Exercise requirements: Below are some entries. Repeat exactly the lines from the one with "if has_char NUL" through the one with "then (Resolved defaultIconUrl, observed", and only those.

Stored data:
[Start of Attachment]

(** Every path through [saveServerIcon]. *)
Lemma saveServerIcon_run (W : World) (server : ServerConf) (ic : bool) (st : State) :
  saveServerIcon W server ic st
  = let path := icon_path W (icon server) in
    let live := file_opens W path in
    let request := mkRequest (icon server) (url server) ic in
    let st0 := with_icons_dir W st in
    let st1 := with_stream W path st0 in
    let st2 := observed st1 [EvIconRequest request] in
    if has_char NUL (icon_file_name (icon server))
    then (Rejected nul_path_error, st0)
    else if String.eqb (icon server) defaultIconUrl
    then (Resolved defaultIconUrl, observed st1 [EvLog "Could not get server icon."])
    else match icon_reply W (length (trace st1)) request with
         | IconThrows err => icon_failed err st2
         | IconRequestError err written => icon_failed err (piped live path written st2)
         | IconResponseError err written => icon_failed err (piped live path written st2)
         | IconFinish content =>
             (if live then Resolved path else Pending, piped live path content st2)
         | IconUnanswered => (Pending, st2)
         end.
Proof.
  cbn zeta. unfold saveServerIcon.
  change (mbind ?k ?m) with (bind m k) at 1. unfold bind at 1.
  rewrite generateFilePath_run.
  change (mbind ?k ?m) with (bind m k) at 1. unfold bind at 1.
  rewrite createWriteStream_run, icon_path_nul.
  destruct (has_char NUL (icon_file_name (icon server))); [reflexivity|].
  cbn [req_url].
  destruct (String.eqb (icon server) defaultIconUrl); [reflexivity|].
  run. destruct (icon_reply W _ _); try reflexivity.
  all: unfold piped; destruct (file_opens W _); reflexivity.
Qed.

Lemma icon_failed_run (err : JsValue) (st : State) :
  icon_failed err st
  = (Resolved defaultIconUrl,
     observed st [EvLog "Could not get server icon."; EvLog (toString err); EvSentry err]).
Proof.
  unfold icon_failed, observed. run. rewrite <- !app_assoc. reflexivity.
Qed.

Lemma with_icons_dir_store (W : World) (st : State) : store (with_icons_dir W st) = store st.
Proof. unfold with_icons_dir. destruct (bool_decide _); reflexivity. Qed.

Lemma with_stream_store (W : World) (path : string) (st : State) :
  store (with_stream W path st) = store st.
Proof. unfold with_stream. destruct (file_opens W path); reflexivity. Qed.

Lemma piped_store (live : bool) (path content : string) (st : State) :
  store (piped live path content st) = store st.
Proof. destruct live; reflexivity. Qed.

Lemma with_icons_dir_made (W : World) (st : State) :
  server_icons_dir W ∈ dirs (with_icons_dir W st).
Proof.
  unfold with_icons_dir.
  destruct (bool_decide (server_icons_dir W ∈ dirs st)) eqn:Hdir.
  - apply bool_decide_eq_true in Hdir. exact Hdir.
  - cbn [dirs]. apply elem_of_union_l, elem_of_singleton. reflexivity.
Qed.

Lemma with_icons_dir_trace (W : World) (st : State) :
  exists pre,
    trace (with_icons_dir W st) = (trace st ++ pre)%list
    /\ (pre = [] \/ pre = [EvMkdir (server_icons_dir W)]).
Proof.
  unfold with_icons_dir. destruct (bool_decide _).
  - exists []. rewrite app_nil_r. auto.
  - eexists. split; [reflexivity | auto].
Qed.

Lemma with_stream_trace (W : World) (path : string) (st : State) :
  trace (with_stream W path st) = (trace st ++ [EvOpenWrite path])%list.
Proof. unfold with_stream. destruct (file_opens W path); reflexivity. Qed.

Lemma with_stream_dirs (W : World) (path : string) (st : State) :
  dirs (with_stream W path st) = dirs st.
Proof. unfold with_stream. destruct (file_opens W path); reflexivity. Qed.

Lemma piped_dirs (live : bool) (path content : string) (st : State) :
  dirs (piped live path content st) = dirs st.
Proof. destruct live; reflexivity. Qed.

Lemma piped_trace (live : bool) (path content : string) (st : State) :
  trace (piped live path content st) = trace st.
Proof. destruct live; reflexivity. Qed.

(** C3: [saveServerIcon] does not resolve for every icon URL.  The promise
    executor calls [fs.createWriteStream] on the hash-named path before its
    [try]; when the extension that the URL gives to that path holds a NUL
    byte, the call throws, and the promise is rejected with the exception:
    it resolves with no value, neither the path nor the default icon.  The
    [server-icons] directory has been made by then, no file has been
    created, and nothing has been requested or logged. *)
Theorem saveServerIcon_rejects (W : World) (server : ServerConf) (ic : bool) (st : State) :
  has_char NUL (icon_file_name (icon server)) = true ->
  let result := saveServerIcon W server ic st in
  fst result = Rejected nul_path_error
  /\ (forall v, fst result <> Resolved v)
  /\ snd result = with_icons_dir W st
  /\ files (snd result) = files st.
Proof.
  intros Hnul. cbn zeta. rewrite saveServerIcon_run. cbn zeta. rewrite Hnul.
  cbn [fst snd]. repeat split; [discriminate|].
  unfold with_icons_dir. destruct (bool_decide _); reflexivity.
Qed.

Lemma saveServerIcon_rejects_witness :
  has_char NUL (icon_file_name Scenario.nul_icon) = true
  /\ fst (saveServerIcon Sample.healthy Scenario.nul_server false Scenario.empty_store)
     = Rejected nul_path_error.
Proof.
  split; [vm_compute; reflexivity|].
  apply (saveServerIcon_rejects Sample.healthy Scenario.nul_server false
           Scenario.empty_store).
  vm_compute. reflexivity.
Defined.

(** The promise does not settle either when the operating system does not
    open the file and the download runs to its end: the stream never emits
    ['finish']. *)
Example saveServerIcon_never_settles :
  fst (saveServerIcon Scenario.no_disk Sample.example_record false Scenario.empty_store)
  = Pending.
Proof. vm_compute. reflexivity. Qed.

[End of Attachment]
[Start of Attachment]

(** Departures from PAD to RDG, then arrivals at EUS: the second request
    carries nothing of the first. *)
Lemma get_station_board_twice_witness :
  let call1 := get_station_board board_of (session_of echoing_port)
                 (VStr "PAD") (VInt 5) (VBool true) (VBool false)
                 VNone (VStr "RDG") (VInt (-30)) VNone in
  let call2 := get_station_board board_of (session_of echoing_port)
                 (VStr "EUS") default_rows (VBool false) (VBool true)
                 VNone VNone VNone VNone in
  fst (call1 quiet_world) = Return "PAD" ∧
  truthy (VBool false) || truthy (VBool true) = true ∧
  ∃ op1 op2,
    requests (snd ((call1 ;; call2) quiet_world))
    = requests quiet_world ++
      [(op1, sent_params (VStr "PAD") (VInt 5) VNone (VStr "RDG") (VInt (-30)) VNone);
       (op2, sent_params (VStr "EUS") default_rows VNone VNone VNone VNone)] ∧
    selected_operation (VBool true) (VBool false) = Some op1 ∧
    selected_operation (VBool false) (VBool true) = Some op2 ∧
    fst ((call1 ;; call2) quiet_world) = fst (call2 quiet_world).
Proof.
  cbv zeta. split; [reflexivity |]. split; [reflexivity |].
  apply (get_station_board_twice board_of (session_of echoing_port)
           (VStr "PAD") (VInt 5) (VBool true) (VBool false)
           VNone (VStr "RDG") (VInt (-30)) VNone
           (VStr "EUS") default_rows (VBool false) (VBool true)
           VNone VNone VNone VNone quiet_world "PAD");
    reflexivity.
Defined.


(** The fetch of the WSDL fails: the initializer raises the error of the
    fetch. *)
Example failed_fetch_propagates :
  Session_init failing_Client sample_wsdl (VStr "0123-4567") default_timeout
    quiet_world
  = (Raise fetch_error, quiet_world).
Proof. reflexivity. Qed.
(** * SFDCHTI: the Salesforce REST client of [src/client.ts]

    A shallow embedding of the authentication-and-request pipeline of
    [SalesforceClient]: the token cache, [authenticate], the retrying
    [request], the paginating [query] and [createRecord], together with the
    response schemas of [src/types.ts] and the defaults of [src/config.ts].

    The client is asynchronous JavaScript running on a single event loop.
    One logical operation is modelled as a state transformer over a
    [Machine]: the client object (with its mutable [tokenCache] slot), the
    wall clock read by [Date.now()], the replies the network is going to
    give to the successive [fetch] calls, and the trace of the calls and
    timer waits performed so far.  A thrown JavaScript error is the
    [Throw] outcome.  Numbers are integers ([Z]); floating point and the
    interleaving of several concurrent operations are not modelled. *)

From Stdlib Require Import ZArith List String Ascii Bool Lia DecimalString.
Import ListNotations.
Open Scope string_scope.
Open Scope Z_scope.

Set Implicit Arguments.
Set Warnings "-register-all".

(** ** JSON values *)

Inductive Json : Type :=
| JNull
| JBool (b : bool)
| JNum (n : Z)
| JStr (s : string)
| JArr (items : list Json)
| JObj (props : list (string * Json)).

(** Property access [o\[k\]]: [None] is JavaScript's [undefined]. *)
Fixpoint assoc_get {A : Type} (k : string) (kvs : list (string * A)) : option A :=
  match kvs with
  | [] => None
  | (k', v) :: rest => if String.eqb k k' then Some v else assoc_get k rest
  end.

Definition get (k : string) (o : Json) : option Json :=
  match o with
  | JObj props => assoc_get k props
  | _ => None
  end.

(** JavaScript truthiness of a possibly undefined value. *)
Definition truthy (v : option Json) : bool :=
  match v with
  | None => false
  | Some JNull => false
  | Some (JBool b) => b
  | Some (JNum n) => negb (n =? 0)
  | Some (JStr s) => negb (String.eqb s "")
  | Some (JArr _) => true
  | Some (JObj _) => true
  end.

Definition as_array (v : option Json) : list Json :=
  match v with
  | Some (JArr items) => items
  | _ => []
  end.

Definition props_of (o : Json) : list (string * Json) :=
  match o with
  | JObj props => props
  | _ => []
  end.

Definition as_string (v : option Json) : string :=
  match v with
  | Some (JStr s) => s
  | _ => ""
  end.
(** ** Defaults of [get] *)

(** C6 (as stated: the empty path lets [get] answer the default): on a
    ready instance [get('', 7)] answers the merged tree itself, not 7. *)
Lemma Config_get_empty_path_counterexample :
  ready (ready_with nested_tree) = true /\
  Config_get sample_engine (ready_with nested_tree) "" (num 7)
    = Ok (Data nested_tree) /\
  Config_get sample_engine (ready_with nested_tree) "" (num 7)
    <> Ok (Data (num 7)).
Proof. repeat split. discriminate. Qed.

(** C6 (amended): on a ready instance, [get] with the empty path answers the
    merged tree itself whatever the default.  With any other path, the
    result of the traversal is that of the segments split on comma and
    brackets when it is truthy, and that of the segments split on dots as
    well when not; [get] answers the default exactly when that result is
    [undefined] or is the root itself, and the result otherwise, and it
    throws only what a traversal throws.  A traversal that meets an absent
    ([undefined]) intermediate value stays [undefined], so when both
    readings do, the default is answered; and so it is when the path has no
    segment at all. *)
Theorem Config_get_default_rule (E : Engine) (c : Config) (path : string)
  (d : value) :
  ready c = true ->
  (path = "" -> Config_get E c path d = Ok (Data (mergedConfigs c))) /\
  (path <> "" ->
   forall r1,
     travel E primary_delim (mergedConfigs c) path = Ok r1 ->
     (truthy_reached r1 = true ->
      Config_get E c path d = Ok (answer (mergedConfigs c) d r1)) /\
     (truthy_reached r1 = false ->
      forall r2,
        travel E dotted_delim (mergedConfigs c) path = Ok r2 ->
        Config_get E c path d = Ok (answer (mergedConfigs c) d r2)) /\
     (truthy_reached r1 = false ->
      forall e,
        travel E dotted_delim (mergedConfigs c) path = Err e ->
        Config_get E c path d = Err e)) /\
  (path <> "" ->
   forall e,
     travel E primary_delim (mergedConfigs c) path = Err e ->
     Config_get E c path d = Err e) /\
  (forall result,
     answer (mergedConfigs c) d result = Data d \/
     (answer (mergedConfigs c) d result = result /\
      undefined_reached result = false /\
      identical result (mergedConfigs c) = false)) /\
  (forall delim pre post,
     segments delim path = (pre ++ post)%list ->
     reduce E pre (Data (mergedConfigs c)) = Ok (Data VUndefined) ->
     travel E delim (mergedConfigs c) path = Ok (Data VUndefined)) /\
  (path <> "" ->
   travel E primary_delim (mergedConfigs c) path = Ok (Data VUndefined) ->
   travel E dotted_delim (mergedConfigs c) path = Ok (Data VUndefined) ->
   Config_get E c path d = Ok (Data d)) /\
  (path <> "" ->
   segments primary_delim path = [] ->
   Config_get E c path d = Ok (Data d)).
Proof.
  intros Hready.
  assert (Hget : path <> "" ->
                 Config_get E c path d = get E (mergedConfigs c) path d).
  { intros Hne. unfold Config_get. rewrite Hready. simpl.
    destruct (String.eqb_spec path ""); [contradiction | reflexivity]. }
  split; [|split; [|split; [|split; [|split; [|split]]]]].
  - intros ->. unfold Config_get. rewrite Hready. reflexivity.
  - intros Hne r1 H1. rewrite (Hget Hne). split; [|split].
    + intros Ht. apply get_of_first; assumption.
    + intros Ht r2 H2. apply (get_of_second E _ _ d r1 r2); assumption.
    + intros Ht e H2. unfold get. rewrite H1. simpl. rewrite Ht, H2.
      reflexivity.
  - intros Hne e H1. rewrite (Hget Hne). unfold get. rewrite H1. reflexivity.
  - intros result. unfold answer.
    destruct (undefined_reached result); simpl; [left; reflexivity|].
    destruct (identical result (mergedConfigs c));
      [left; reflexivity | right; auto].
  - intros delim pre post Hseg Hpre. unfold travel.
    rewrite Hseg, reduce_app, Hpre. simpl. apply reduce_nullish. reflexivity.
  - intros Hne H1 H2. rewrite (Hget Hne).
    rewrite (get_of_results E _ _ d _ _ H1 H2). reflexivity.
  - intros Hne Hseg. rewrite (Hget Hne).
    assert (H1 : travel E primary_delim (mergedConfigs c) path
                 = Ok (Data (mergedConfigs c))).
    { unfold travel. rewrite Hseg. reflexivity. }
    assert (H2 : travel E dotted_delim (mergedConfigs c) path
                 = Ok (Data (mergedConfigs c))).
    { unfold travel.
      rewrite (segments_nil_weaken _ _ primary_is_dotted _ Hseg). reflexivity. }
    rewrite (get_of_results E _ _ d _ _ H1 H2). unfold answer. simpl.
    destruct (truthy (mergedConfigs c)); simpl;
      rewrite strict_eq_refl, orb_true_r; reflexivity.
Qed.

[End of Attachment]
[Start of Attachment]

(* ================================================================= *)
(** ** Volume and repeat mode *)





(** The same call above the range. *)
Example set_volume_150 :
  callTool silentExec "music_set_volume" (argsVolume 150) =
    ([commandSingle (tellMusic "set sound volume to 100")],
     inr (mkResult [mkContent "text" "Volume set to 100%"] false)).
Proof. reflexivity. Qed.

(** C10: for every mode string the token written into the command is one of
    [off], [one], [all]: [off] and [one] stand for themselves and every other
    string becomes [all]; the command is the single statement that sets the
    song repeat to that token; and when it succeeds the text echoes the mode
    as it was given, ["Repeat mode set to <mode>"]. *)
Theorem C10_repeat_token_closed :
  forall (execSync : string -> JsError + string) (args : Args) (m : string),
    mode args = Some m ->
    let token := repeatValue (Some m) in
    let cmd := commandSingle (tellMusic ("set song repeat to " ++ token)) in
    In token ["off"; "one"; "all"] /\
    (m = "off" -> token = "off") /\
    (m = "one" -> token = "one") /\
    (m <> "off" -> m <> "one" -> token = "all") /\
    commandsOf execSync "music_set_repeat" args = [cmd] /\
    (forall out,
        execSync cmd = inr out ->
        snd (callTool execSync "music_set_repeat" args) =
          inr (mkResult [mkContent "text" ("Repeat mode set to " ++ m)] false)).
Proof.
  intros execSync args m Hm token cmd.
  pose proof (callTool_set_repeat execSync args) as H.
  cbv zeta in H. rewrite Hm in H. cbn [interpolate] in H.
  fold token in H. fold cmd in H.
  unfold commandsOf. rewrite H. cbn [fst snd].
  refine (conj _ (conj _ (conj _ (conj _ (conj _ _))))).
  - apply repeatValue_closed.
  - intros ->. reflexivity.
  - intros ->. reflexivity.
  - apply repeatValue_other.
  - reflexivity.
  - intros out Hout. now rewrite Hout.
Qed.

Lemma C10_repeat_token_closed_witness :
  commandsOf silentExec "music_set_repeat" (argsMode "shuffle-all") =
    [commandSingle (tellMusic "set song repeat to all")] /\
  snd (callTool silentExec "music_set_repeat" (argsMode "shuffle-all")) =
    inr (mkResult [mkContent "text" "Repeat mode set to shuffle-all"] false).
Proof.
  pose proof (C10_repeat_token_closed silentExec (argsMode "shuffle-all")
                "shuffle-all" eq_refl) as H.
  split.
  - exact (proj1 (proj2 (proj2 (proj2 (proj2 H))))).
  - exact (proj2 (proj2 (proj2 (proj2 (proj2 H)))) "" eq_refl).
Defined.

[End of Attachment]

Expected output:
    if has_char NUL (icon_file_name (icon server))
    then (Rejected nul_path_error, st0)
    else if String.eqb (icon server) defaultIconUrl
    then (Resolved defaultIconUrl, observed st1 [EvLog "Could not get server icon."])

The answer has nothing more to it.